[[ Data records, beginning ]]

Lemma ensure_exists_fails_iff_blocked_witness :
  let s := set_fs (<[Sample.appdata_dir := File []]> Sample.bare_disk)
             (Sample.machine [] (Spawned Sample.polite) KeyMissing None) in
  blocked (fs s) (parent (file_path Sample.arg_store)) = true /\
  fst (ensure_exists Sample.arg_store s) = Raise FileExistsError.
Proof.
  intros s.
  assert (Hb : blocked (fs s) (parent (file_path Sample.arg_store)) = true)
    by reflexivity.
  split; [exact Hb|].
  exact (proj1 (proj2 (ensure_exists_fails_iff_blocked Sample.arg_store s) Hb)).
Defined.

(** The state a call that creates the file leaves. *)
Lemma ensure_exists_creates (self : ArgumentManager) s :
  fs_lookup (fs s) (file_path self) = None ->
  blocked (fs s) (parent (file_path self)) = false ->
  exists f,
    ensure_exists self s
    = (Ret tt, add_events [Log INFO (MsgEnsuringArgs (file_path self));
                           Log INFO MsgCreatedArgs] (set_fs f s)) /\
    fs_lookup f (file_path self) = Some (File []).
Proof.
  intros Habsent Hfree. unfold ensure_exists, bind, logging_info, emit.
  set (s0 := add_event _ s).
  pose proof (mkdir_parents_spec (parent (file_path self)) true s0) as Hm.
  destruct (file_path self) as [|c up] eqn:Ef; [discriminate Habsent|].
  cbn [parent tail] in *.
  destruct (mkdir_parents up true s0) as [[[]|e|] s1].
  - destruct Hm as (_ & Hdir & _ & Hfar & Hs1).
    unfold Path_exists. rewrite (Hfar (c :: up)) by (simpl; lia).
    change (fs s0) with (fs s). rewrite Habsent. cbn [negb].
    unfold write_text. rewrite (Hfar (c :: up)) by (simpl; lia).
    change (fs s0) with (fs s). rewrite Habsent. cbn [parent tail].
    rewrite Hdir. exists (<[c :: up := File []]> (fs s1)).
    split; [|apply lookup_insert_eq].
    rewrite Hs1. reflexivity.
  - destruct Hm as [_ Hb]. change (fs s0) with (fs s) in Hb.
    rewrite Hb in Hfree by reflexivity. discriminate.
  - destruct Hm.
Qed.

[[ Data records, end ]]

▶ [What to work on]
There is a line with "fs_lookup f (file_path" and a line with "pose proof (mkdir_parents_spec" above. Copy exactly those two lines and all lines between them, with nothing else.

▶ [Exercise output]
    fs_lookup f (file_path self) = Some (File []).
Proof.
  intros Habsent Hfree. unfold ensure_exists, bind, logging_info, emit.
  set (s0 := add_event _ s).
  pose proof (mkdir_parents_spec (parent (file_path self)) true s0) as Hm.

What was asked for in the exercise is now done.